Items from a dataset:
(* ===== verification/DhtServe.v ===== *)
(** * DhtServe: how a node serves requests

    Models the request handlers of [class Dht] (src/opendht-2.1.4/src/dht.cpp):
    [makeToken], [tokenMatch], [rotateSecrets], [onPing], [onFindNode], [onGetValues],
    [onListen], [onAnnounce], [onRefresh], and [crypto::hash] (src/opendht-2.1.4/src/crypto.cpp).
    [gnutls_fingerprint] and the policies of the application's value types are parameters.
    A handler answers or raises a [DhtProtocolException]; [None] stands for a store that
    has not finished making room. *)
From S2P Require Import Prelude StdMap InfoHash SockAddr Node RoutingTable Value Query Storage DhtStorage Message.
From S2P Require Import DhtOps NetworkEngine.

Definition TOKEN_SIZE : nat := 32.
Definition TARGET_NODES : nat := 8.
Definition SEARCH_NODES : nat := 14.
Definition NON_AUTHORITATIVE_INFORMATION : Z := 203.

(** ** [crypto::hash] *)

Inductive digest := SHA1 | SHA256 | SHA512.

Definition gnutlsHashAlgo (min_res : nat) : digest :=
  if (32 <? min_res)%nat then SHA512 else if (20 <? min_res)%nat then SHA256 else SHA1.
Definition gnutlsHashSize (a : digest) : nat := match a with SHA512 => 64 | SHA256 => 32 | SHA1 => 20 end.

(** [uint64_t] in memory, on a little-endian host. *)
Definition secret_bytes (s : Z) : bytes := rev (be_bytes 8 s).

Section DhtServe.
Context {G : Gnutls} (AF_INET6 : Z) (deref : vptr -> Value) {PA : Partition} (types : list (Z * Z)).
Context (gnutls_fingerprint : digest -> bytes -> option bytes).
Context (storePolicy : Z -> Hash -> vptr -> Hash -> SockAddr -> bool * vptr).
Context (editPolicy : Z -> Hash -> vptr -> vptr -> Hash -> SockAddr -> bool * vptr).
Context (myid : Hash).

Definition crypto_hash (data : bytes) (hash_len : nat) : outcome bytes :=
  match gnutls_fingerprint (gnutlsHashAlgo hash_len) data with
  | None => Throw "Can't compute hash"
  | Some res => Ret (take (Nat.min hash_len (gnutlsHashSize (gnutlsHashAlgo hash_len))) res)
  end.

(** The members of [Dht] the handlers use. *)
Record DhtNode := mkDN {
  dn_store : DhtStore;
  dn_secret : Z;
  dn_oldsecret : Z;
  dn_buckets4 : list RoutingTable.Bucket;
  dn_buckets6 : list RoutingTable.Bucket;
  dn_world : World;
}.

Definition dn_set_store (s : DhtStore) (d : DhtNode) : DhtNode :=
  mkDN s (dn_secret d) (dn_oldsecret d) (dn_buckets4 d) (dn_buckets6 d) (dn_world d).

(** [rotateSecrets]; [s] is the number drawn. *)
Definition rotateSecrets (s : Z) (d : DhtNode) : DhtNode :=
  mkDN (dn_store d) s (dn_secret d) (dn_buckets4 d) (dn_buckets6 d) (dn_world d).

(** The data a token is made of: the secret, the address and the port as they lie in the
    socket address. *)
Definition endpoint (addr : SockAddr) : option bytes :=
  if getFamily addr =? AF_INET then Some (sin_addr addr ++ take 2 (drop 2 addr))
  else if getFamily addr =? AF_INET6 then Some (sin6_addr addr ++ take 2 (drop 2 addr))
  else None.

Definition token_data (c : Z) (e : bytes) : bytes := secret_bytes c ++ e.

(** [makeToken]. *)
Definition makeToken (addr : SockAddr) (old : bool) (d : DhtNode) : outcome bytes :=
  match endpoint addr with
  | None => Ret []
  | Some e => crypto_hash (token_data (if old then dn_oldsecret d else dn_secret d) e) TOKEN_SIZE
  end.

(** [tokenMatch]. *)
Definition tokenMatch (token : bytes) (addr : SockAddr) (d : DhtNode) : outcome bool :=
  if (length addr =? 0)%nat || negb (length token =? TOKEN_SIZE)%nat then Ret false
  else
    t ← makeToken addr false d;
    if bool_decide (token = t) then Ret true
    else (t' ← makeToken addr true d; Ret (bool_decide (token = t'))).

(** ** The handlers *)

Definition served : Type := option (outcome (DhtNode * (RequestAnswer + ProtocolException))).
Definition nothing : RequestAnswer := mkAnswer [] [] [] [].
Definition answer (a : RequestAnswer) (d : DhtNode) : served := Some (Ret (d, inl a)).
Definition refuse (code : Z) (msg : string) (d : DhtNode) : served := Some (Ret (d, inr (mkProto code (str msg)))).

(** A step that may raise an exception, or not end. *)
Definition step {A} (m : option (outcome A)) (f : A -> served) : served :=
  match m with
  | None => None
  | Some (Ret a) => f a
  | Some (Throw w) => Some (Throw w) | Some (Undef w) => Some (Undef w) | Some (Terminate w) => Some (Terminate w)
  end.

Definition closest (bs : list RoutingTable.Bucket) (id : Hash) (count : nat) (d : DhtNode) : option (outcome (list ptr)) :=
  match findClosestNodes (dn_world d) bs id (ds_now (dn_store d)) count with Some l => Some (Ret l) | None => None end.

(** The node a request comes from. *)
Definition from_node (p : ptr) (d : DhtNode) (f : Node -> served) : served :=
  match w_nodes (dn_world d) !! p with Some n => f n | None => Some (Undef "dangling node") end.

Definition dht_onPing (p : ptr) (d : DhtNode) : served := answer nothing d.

_Work task_. Only a verbatim transcription of the lines from the one containing "Definition closest (bs" through the last line of the records counts as the answer.

_Completed task_.
Definition closest (bs : list RoutingTable.Bucket) (id : Hash) (count : nat) (d : DhtNode) : option (outcome (list ptr)) :=
  match findClosestNodes (dn_world d) bs id (ds_now (dn_store d)) count with Some l => Some (Ret l) | None => None end.

(** The node a request comes from. *)
Definition from_node (p : ptr) (d : DhtNode) (f : Node -> served) : served :=
  match w_nodes (dn_world d) !! p with Some n => f n | None => Some (Undef "dangling node") end.

Definition dht_onPing (p : ptr) (d : DhtNode) : served := answer nothing d.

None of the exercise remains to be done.